CAD’s main advantage is its ability to address bias from the model’s existing knowledge when it contradicts the context provided. This is especially useful in scenarios where resolving such conflicts is essential for producing precise and relevant outputs. For example, consider a language model trained on extensive factual data.
When summarizing a news article that mentions “Company X is facing financial difficulties,” the model might tend to contradict this based on its prior belief that Company X is financially stable.
CAD addresses this bias by boosting the likelihood of generating text aligned with the news article, enabling the model to create a more accurate summary.
It also provides a major implementation advantage. That is, it doesn’t need the language model to undergo extra training, making it easy to apply to existing pre-trained models. This saves computational resources and time otherwise spent on retraining for better accuracy.
Example:
Imagine a LLM trained on a dataset of mostly positive restaurant reviews. Let’s say you provide the LLM with the following context: ” A customer had an unsatisfactory experience at a restaurant. The food was undercooked, service was unresponsive, and the atmosphere was noisy ”
- Without CAD: The LLM, biased by its training data, might downplay the negativity and generate a summary like: ” The dining experience was satisfactory.”

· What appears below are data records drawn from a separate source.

(** X11. A device keeps its user agent: what the first call for a device
    returns is returned by every later call for it, whatever calls for other
    devices come between and whatever the random source would give, and no
    call changes the entry of another device.  With [RANDOM_UA] off every call
    returns the default user agent and the map is never written; with it on,
    a device that has an entry gets that entry and the map stays as it is,
    and a new device gets the value of [ua.random] at that call, which is
    stored for it. *)
Theorem user_agent_sticks (RANDOM_UA : bool) (ua_first ua_later : pystr)
    (device_id : pystr) (calls : list (pystr * pystr))
    (m : gmap pystr pystr) :
  fst (get_user_agent RANDOM_UA ua_later device_id
         (user_agent_calls RANDOM_UA calls
            (snd (get_user_agent RANDOM_UA ua_first device_id m))))
  = fst (get_user_agent RANDOM_UA ua_first device_id m)
  /\ (forall d u,
        m !! d = Some u ->
        user_agent_calls RANDOM_UA calls
          (snd (get_user_agent RANDOM_UA ua_first device_id m)) !! d
        = Some u)
  /\ (RANDOM_UA = false ->
      get_user_agent RANDOM_UA ua_first device_id m = (default_user_agent, m)
      /\ user_agent_calls RANDOM_UA ((device_id, ua_first) :: calls) m = m)
  /\ (RANDOM_UA = true ->
      get_user_agent RANDOM_UA ua_first device_id m
      = match m !! device_id with
        | Some user_agent => (user_agent, m)
        | None => (ua_first, <[device_id := ua_first]> m)
        end).
Proof.
  split; [|split; [|split]].
  - destruct RANDOM_UA;
      [|unfold get_user_agent; change (negb false) with true; cbv iota;
        cbn [fst]; reflexivity].
    assert (Hfirst :
      snd (get_user_agent true ua_first device_id m) !! device_id
      = Some (fst (get_user_agent true ua_first device_id m))).
    { unfold get_user_agent. simpl.
      destruct (m !! device_id) eqn:E; simpl; [exact E|].
      apply lookup_insert_eq. }
    pose proof (user_agent_calls_keep true calls _ _ _ Hfirst) as Hlater.
    unfold get_user_agent at 1. simpl. rewrite Hlater. reflexivity.
  - intros d u Hd. apply user_agent_calls_keep, get_user_agent_keeps, Hd.
  - intros ->. split; [|apply user_agent_calls_off].
    unfold get_user_agent. change (negb false) with true. cbv iota.
    reflexivity.
  - intros ->. unfold get_user_agent. change (negb true) with false.
    cbv iota. destruct (m !! device_id); reflexivity.
Qed.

- With CAD: The contrastive output distribution would significantly increase the probability of the LLM generating text aligned with the context, such as: “The customer faced issues like undercooked food, unresponsive service, and a noisy atmosphere.”
So, by amplifying the probability of context-consistent outputs, CAD helps LLMs overcome its bias and produce a more accurate and faithful response.
b. Decoding by Contrasting Layers (DoLa): This is a simple method designed to tackle the issue of hallucinations in pre-trained LLMs without requiring additional fine-tuning or external information. This approach uses the insight that factual knowledge tends to strengthen in the deeper layers of transformer-based LLM architectures.
Here’s how it works:
- Contrasting Layer Outputs: DoLa compares the outputs of different layers in the LLM. Specifically, it focuses on the difference in “logits,” which are the raw scores assigned to each possible next word by the model.
- Projecting to Vocabulary Space: These logit differences are then projected into the vocabulary space, meaning they are transformed into a format that reflects the actual words the model can generate.
- Next-Token Distribution: By analyzing these projected differences, it can effectively predict the most likely next token in the sequence, while simultaneously filtering out improbable or factually incorrect options.
This approach capitalizes on the fact that factual knowledge tends to be more prominent in later layers of the LLM. As a result, DoLa helps to:
- Reduce False Information: By filtering out improbable outputs, it minimizes the generation of factually incorrect or misleading information.
- Improve Truth Recognition: By focusing on layers with stronger factual grounding, it enhances the LLM’s ability to identify and prioritize truthful information.
So, DoLa has been shown to be effective in improving the overall truthfulness of LLM responses on various tasks, including multiple-choice questions, open-ended generation tasks like TruthfulQA, and even leading to performance improvements in LLaMA family models.
By now I’m confident that you’ve gained a solid understanding of how to tackle hallucinations in LLMs.
Further, feel free to explore various post-development techniques like Retrieval Augmentation (RAG), which utilizes external knowledge bases to enhance the factual accuracy and reliability of LLM responses. As research in this area continues to evolve, we can expect even more sophisticated and effective methods for mitigating hallucinations, bringing us closer to realizing the full potential of LLMs.